----- RECORDS SUPPLIED

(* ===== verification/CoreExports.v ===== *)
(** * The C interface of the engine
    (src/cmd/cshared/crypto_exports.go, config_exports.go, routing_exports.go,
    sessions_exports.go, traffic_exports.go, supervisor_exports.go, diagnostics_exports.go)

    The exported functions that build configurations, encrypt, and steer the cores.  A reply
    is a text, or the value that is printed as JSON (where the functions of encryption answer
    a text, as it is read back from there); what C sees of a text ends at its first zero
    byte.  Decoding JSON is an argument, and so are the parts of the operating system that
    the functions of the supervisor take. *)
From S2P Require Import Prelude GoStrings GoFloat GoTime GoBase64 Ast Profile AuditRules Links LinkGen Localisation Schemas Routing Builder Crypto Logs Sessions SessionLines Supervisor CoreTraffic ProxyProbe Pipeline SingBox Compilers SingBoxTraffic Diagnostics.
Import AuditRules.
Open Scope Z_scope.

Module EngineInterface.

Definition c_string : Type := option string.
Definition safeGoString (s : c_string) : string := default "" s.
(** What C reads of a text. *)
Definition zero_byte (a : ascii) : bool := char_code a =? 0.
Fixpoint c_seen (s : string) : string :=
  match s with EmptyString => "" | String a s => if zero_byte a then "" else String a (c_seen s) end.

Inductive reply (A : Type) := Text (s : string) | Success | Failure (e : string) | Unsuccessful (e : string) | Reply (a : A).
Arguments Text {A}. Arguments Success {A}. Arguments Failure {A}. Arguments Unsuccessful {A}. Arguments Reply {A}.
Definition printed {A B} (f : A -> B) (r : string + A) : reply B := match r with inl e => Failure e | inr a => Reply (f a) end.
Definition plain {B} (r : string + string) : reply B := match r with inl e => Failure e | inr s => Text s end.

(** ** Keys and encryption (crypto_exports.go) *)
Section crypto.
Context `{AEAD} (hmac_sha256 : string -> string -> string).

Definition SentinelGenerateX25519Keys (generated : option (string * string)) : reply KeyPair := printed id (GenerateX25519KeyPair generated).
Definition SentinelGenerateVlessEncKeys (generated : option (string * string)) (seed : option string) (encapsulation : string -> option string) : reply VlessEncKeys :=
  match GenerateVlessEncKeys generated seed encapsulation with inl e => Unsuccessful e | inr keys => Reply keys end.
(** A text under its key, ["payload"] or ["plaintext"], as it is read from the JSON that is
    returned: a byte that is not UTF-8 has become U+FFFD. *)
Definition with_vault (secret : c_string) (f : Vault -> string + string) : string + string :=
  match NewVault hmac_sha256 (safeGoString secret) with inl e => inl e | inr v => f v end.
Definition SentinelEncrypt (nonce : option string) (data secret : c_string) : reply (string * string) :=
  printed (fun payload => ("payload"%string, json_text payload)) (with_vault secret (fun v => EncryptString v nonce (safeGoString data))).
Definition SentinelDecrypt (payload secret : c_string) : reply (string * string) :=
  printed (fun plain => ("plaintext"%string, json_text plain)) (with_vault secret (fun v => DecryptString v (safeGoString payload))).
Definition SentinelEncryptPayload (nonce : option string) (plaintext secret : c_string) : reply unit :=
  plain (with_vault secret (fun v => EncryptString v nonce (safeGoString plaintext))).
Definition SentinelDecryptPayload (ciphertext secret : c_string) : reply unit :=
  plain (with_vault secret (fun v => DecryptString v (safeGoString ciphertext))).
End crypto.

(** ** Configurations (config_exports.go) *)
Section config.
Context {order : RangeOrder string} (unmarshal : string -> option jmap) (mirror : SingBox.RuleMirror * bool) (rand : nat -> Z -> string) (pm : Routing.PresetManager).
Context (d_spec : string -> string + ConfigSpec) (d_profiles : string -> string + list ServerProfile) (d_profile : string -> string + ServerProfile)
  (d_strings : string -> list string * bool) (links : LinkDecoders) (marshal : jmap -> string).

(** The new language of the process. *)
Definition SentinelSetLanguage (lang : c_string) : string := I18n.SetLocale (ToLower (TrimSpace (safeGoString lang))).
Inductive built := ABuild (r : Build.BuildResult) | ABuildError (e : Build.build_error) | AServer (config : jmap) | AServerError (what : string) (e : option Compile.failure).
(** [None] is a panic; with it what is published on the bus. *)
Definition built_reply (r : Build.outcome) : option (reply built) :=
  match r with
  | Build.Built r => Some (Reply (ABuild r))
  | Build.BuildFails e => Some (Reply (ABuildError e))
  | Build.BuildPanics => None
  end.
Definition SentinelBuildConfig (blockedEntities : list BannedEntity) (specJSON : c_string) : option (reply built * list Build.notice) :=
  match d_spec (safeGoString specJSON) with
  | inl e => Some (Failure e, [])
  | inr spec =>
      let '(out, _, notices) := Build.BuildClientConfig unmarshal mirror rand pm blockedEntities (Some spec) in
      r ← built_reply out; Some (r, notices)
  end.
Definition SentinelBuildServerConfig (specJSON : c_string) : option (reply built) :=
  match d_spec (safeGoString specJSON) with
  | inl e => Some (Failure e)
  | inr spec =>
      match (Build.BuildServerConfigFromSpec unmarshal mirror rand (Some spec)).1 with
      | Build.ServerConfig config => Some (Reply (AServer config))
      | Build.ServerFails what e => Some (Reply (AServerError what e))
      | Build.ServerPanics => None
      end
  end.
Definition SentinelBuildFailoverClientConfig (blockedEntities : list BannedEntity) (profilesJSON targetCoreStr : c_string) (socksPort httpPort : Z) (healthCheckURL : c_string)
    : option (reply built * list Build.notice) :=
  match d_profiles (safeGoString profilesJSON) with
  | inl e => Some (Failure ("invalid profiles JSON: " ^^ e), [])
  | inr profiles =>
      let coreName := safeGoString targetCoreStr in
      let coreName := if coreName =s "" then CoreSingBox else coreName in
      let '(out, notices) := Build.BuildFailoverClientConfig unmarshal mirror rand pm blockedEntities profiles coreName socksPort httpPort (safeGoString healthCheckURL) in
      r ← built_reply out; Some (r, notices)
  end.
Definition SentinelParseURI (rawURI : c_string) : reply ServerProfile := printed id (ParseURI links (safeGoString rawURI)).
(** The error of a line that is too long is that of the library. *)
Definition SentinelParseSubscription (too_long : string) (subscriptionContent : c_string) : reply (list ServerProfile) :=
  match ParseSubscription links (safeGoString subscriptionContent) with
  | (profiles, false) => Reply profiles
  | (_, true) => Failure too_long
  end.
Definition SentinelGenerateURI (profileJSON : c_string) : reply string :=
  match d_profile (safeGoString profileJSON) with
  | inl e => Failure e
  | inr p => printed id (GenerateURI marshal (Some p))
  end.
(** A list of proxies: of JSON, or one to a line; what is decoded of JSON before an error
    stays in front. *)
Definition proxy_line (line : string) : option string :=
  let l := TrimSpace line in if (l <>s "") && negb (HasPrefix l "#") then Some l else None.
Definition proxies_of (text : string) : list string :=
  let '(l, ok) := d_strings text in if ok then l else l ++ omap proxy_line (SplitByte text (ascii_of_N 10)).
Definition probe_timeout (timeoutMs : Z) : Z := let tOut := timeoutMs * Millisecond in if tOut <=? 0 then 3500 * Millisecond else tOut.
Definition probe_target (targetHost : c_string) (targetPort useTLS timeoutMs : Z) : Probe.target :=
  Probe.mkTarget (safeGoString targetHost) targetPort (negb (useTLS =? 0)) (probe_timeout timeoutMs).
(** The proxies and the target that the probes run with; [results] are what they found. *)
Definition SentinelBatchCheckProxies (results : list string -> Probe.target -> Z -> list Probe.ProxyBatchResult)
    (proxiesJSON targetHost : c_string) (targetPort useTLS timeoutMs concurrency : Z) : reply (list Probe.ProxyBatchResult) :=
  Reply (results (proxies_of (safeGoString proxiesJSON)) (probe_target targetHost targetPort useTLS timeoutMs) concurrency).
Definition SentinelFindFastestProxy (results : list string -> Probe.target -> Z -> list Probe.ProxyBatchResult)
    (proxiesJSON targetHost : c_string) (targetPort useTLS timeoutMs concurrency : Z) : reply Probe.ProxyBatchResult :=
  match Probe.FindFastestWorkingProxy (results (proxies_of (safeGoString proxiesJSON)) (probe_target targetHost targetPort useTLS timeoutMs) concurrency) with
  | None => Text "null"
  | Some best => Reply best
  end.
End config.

----------

• _WORK ORDER_
Look for the string "ABuildError" in the records, and copy every line where it is found.

• _EXERCISE RESULT_
Inductive built := ABuild (r : Build.BuildResult) | ABuildError (e : Build.build_error) | AServer (config : jmap) | AServerError (what : string) (e : option Compile.failure).
  | Build.BuildFails e => Some (Reply (ABuildError e))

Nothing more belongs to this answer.